When a culture believes something deeply (called a cultural meme) nothing can dislodge it.  Thus, examining Robin Williams' suicide, media commentator after commentator derives from it the need to seek treatment for depression and to enter recovery, both of which Williams did.  The logic seems to be, "Although he died following that prescription, it would have been worse if he didn't!"

Treatment.  According to recent articles in the Los Angeles Times and the New York Times, Robin Williams was thoroughly enmeshed in treatment.  According to the NY Times, Williams "had recently been treated for severe depression."  He seemingly had been treated for depression for many years.  According to the LA Times, "Last month, it went public that Williams was taking part in Hazelden's Lodge 'experience' in Minnesota. The facility bills the program as a place where people who are living sober can come to touch their 12-step bases."

So, mental health and media commentators deduce without hesitation from Williams' case that, if you are depressed, or have substance issues, you should go to treatment.  How does that work?  I'm missing it.

Abstinence.  The LA Times details Williams' substance history.  I might say, as someone who has dealt with hundreds of substance abusers and addicts, Williams' was not a serious case of drug addiction

According to the LA Times, Williams quit cocaine and drinking in 1982, and never used cocaine again. He consulted with a doctor at that time,

"It was a strange thing because my managers sent me to this doctor because they said I had this cocaine problem," Williams said. "He said, 'How much do you do?' And I said, 'A gram every couple of days,' and he said, 'You don't have a problem.'

"That was before they'd started to acknowledge it was psychologically addicting. And then at a certain point you realize, maybe it is. Physically I'm not craving it, but mentally I'm really thinking it might be a good idea." . . . .
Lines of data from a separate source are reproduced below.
(* ===== verification/Pow.v ===== *)
(** * consensus: proof of work

    Models [src/consensus]: the leading-zero-bits target, the mining loop and
    the difficulty adjustment, and the consensus mode. *)

From S2P Require Import Prelude Sha256 Core.

Inductive Mode := PoW | PoS.

#[export] Instance Mode_eq_dec : EqDecision Mode.
Proof. solve_decision. Defined.

Definition MaxDifficulty : Z := 256.
Definition RetargetInterval : Z := 10.
Definition TargetIntervalSeconds : Z := 10.

(** the loop over [mask := 0x80; mask != 0; mask >>= 1]: [inl c] is the early
    return of [c], [inr c] the normal end of the loop *)
Fixpoint mask_loop (n : nat) (b mask count : Z) : Z + Z :=
  match n with
  | O => inr count
  | S n' =>
      if mask =? 0 then inr count
      else if negb (Z.land b mask =? 0) then inl count
      else mask_loop n' b (Z.shiftr mask 1) (count + 1)
  end.

(** the loop over the bytes of the hash; [mask] is a byte, so nine iterations
    of the inner loop are enough to reach [mask == 0] *)
Fixpoint leading_zeros_from (h : Hash) (count : Z) : Z :=
  match h with
  | [] => count
  | b :: h' =>
      if b =? 0 then leading_zeros_from h' (count + 8)
      else
        match mask_loop 9 b 128 count with
        | inl c => c
        | inr c => leading_zeros_from h' c
        end
  end.

Definition leadingZeroBits (h : Hash) : Z := leading_zeros_from h 0.

Definition MeetsTarget (h : Hash) (difficulty : Z) : bool :=
  difficulty <=? leadingZeroBits h.

(** [header.Nonce = i] *)
Definition set_nonce (h : Header) (i : Z) : Header :=
  mkHeader (h_Height h) (h_PrevHash h) (h_MerkleRoot h) (h_StateRoot h)
    (h_Coinbase h) (h_Timestamp h) (h_Difficulty h) i (h_BaseFee h)
    (h_GasUsed h) (h_ProposerSig h).

(** the loop of [Mine]; [None] when the fuel runs out, which only an unbounded
    search ([maxIters == 0]) can need more of than [maxIters + 1] *)
Fixpoint mine_loop (fuel : nat) (i : Z) (header : Header) (hash : Hash)
    (maxIters : Z) : option (Header * Hash * bool) :=
  if (maxIters =? 0) || (i <? maxIters) then
    match fuel with
    | O => None
    | S fuel' =>
        let header' := set_nonce header i in
        let hash' := header_Hash header' in
        if MeetsTarget hash' (h_Difficulty header') then Some (header', hash', true)
        else mine_loop fuel' (u64 (i + 1)) header' hash' maxIters
    end
  else Some (header, hash, false).

(** [Mine]: the mutated header, the hash and [found] *)
Definition Mine (fuel : nat) (header : Header) (maxIters : Z)
    : option (Header * Hash * bool) :=
  mine_loop fuel 0 header zero_hash maxIters.

Definition NextDifficulty (current actualSeconds expectedSeconds : Z) : Z :=
  if expectedSeconds <=? 0 then current
  else if actualSeconds <? Z.quot expectedSeconds 2 then
    if current <? MaxDifficulty then current + 1 else current
  else if i64_of (expectedSeconds * 2) <? actualSeconds then
    if 1 <? current then current - 1 else current
  else current.

(** ** The target as a number *)

(** the number of bits of a natural number *)
Definition bitlen (v : Z) : Z := if v =? 0 then 0 else Z.log2 v + 1.

Lemma bitlen_le v k : 0 <= v -> 0 <= k -> bitlen v <= k <-> v < 2 ^ k.
Proof.
  intros Hv Hk. unfold bitlen. destruct (Z.eqb_spec v 0) as [->|Hne].
  - split; [|lia]. intros _. apply Z.pow_pos_nonneg; lia.
  - pose proof (Z.log2_lt_pow2 v k). lia.
Qed.

(** every non-zero byte is left by the inner loop at its highest set bit *)
Lemma mask_loop_all :
  forallb (fun b => match mask_loop 9 b 128 0 with
                    | inl c => c =? 7 - Z.log2 b
                    | inr _ => false
                    end) (map Z.of_nat (seq 1 255)) = true.
Proof. vm_compute. reflexivity. Qed.

Lemma mask_loop_count n b mask c :
  mask_loop n b mask c =
  match mask_loop n b mask 0 with inl k => inl (c + k) | inr k => inr (c + k) end.
Proof.
  assert (H : forall c d, mask_loop n b mask (c + d) =
    match mask_loop n b mask d with inl k => inl (c + k) | inr k => inr (c + k) end).
  { clear c. revert mask. induction n as [|n IH]; intros mask c d; simpl; [done|].
    destruct (mask =? 0); [done|]. destruct (negb _); [done|].
    rewrite <- IH. f_equal. lia. }
  rewrite <- H. f_equal. lia.
Qed.

Lemma mask_loop_byte b c :
  0 < b < 256 -> mask_loop 9 b 128 c = inl (c + (7 - Z.log2 b)).
Proof.
  intros Hb. pose proof mask_loop_all as H. rewrite forallb_forall in H.
  specialize (H b). rewrite mask_loop_count.
  destruct (mask_loop 9 b 128 0) as [k|k].
  - do 2 f_equal. apply Z.eqb_eq, H, in_map_iff.
    exists (Z.to_nat b). rewrite in_seq. lia.
  - exfalso. enough (false = true) by done. apply H, in_map_iff.
    exists (Z.to_nat b). rewrite in_seq. lia.
Qed.

Lemma log2_add_small a r k :
  0 < a -> 0 <= k -> 0 <= r < 2 ^ k -> Z.log2 (a * 2 ^ k + r) = Z.log2 a + k.
Proof.
  intros Ha Hk Hr. pose proof (Z.log2_spec a Ha) as [H1 H2].
  pose proof (Z.log2_nonneg a).
  pose proof (Z.pow_pos_nonneg 2 k). unfold Z.succ in H2.
  apply Z.log2_unique; [lia|].
  replace (Z.succ (Z.log2 a + k)) with ((Z.log2 a + 1) + k) by lia.
  rewrite !Z.pow_add_r in * by lia. nia.
Qed.

Lemma be_decode_cons b l :
  be_decode (b :: l) = b * 256 ^ Z.of_nat (length l) + be_decode l.
Proof. change (b :: l) with ([b] ++ l). rewrite be_decode_app. done. Qed.

Lemma leading_zeros_spec h c :
  all_bytes h ->
  leading_zeros_from h c = c + (8 * Z.of_nat (length h) - bitlen (be_decode h)).
Proof.
  revert c; induction h as [|b h IH]; intros c Hb; [unfold bitlen; simpl; lia|].
  inversion Hb as [|?? Hx Hh]; subst. unfold is_byte in Hx.
  pose proof (be_decode_bound h Hh) as Hd. rewrite be_decode_cons.
  assert (E : 256 ^ Z.of_nat (length h) = 2 ^ (8 * Z.of_nat (length h))).
  { rewrite Z.pow_mul_r by lia. done. }
  cbn [leading_zeros_from]. rewrite length_cons. destruct (Z.eqb_spec b 0) as [->|Hne].
  - rewrite IH by done. rewrite Z.mul_0_l, Z.add_0_l. lia.
  - rewrite mask_loop_byte by lia. rewrite E in *. unfold bitlen.
    destruct (Z.eqb_spec (b * 2 ^ (8 * Z.of_nat (length h)) + be_decode h) 0).
    + pose proof (Z.pow_pos_nonneg 2 (8 * Z.of_nat (length h))). nia.
    + rewrite log2_add_small by lia. lia.
Qed.

(** ** The mining loop *)

Lemma set_nonce_set h i j : set_nonce (set_nonce h i) j = set_nonce h j.
Proof. done. Qed.

(** [first_nonce] says what the loop looks for. *)
Definition meets (h : Header) (i : Z) : Prop :=
  MeetsTarget (header_Hash (set_nonce h i)) (h_Difficulty h) = true.

Lemma mine_loop_spec fuel i header hash maxIters h' hash' found :
  0 <= i -> i <= maxIters < two64 ->
  mine_loop fuel i header hash maxIters = Some (h', hash', found) ->
  0 < maxIters ->
  match found with
  | true => i <= h_Nonce h' < maxIters /\ h' = set_nonce header (h_Nonce h') /\
            hash' = header_Hash h' /\ meets header (h_Nonce h') /\
            forall j, i <= j < h_Nonce h' -> ~ meets header j
  | false => forall j, i <= j < maxIters -> ~ meets header j
  end.
Proof.
  revert i header hash; induction fuel as [|fuel IH];
    intros i header hash Hi Hm Hrun Hpos; cbn [mine_loop] in Hrun;
    destruct (Z.eqb_spec maxIters 0); try lia; simpl orb in Hrun;
    destruct (Z.ltb_spec i maxIters).
  1, 2, 4: try discriminate; injection Hrun as <- <- <-; intros; lia.
  destruct (MeetsTarget _ _) eqn:E.
  - injection Hrun as <- <- <-. cbn [h_Nonce set_nonce].
    repeat split; try lia; try done.
  - rewrite u64_small in Hrun by lia.
    apply IH in Hrun; try lia. destruct found.
    + destruct Hrun as (Hn & -> & -> & Hmeet & Hleast).
      rewrite set_nonce_set in *. cbn [h_Nonce set_nonce] in *.
      repeat split; try lia; try done.
      intros j Hj. destruct (decide (j = i)) as [->|].
      * unfold meets. cbn in E. rewrite E. done.
      * apply Hleast. lia.
    + intros j Hj. destruct (decide (j = i)) as [->|].
      * unfold meets. cbn in E. rewrite E. done.
      * apply Hrun. lia.
Qed.

Lemma mine_loop_total fuel i header hash maxIters :
  0 < maxIters < two64 -> 0 <= i <= maxIters -> maxIters - i < Z.of_nat fuel ->
  is_Some (mine_loop fuel i header hash maxIters).
Proof.
  revert i header hash; induction fuel as [|fuel IH]; intros i header hash Hm Hi Hf;
    [simpl in *; lia|].
  cbn [mine_loop]. destruct (Z.eqb_spec maxIters 0); [lia|]. simpl orb.
  destruct (Z.ltb_spec i maxIters); [|eauto].
  destruct (MeetsTarget _ _); [eauto|].
  apply IH; [lia| |]; rewrite u64_small by lia; lia.
Qed.

(** ** Properties *)

(** the proof-of-work test is the usual one.  A 32-byte hash meets a
    difficulty of [d] bits exactly when, read as a big-endian number, it is
    below [2^(256-d)]. *)
Theorem MeetsTarget_iff h d :
  hash_wf h -> 0 <= d <= MaxDifficulty ->
  MeetsTarget h d = true <-> be_decode h < 2 ^ (256 - d).
Proof.
  intros [Hlen Hb] Hd. unfold MaxDifficulty in Hd. unfold MeetsTarget, leadingZeroBits.
  rewrite Z.leb_le, leading_zeros_spec by done. rewrite Hlen.
  change (8 * Z.of_nat HashLen) with 256.
  pose proof (be_decode_bound h Hb).
  rewrite <- bitlen_le by lia. lia.
Qed.

Lemma MeetsTarget_iff_witness :
  MeetsTarget (be 32 (2 ^ 247)) 8 = true <-> be_decode (be 32 (2 ^ 247)) < 2 ^ (256 - 8).
Proof.
  apply MeetsTarget_iff.
  - split; [apply length_be | apply be_bytes].
  - unfold MaxDifficulty. lia.
Defined.

(** a bounded search always ends, and finds the least nonce: with
    [maxIters > 0] the loop returns; when it reports success the header carries
    the smallest nonce below [maxIters] whose hash meets the target, and the
    hash returned is the header's; when it reports failure no nonce below
    [maxIters] does. *)
Theorem Mine_correct header maxIters :
  0 < maxIters < two64 ->
  exists h' hash' found,
    Mine (S (Z.to_nat maxIters)) header maxIters = Some (h', hash', found) /\
    match found with
    | true => 0 <= h_Nonce h' < maxIters /\ h' = set_nonce header (h_Nonce h') /\
              hash' = header_Hash h' /\
              MeetsTarget hash' (h_Difficulty header) = true /\
              forall j, 0 <= j < h_Nonce h' ->
                MeetsTarget (header_Hash (set_nonce header j)) (h_Difficulty header) = false
    | false => forall j, 0 <= j < maxIters ->
                MeetsTarget (header_Hash (set_nonce header j)) (h_Difficulty header) = false
    end.
Proof.
  intros Hm. unfold Mine.
  destruct (mine_loop_total (S (Z.to_nat maxIters)) 0 header zero_hash maxIters)
    as [[[h' hash'] found] Hrun]; try lia.
  exists h', hash', found. split; [done|].
  apply mine_loop_spec in Hrun; try lia. destruct found.
  - destruct Hrun as (Hn & Heq & -> & Hmeet & Hleast). repeat split; try lia; try done.
    + rewrite Heq at 1. exact Hmeet.
    + intros j Hj. specialize (Hleast j Hj). by apply not_true_is_false.
  - intros j Hj. specialize (Hrun j Hj). by apply not_true_is_false.
Qed.

Lemma Mine_correct_witness :
  exists h' hash' found, Mine 9 sample_header 8 = Some (h', hash', found).
Proof.
  destruct (Mine_correct sample_header 8) as (h' & hash' & found & H & _);
    [split; reflexivity|].
  exists h', hash', found. exact H.
Defined.

(** one retarget moves the difficulty by at most one bit and keeps it in
    [1, MaxDifficulty]; it rises only for blocks more than twice too fast and
    falls only for blocks more than twice too slow (the doubled expectation in
    [int64] range). *)
Theorem NextDifficulty_bounds current actual expected :
  1 <= current <= MaxDifficulty -> 0 <= expected < 2 ^ 62 ->
  let d := NextDifficulty current actual expected in
  1 <= d <= MaxDifficulty /\ Z.abs (d - current) <= 1 /\
  (current < d -> 2 * actual < expected) /\
  (d < current -> 2 * expected < actual).
Proof.
  intros Hc He d. subst d. unfold NextDifficulty, MaxDifficulty in *.
  assert (Hi : i64_of (expected * 2) = expected * 2).
  { unfold i64_of, two63 in *. rewrite u64_small by (unfold two64; lia).
    destruct (Z.ltb_spec (expected * 2) 9223372036854775808); lia. }
  rewrite Hi. rewrite Z.quot_div_nonneg by lia.
  destruct (Z.leb_spec expected 0); [lia|].
  destruct (Z.ltb_spec actual (expected / 2)).
  - destruct (Z.ltb_spec current 256); Z.div_mod_to_equations; lia.
  - destruct (Z.ltb_spec (expected * 2) actual); [|lia].
    destruct (Z.ltb_spec 1 current); lia.
Qed.

Lemma NextDifficulty_bounds_witness :
  let d := NextDifficulty 8 10 100 in
  1 <= d <= MaxDifficulty /\ Z.abs (d - 8) <= 1 /\
  (8 < d -> 2 * 10 < 100) /\ (d < 8 -> 2 * 100 < 10).
Proof.
  apply NextDifficulty_bounds; unfold MaxDifficulty; lia.
Defined.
Williams never went back to cocaine: "I knew that would kill me," he told the Guardian.

Williams quit both substances on his own, out of concern for the impending birth of his son.

Okay, Williams could quit cocaine, and I'm glad for him. But he seems to have had a heightened sensibility about the dangers of the drug.  I have known many, many more serious cocaine users, almost none of whom died due to their use.

As to drinking, Williams remained largely abstinent.  According to the LA Times, Williams

stayed sober for two decades, until he was filming on location in Alaska in 2003.

"I was in a small town where it's not the edge of the world, but you can see it from there, and then I thought: drinking," Williams told the Guardian in 2010. "I just thought, hey, maybe drinking will help. Because I felt alone and afraid. It was that thing of working so much, and going ... maybe that will help."

From other comments he has made, Williams was not a moderate drinker.  Nonetheless, he may have found that drinking did in some way help--maybe that was why he didn't want to quit, because drinking did something for him that he needed. Perhaps it relieved his suicidal urges. In any case, "It was three years until he entered the Hazelden residential rehab in Springbrook, Ore. It reportedly took a 2006 family intervention to get him there, and in 2010 he said he was still going to Alcoholics Anonymous meetings weekly."  (His recovery didn't save his second marriage, which ended in divorce in 2008.)

Okay, Williams could quit drinking too.  And perhaps it WAS better for him to do so.  But his commitment to abstinent recovery in the years preceding his suicide, with a refresher course a month before he died, is not reassuring evidence for that proposition. 

Summary.  American mental health specialists are convinced that treating depression and quitting drinking are crucial to mental health.  But Robin Williams is not the case to prove that point. Quite the contrary.  Here I outline how America's commitment to treating mental illness has not produced positive results, and here how abstinence can be unhealthy.

Stanton Peele has been empowering people around addiction since writing, with Archie Brodsky, Love and Addiction in 1975. He has developed the on-line Life Process Program. His new book (written with Ilse Thompson) is Recover! Stop Thinking Like an Addict with The PERFECT Program.  You can follow Stanton on Twitter and Facebook.  His website is peele.net.

Two comments:

Anonymous: "The World loves Pollyanna, simplistic answers." Me: Yes, I wrote this piece in response to the happy patina everyone tries to impose on what Williams' story tells us.

Anonymous 2: "Honestly, this is the weirdest article I've ever read." (This is the entire comment.)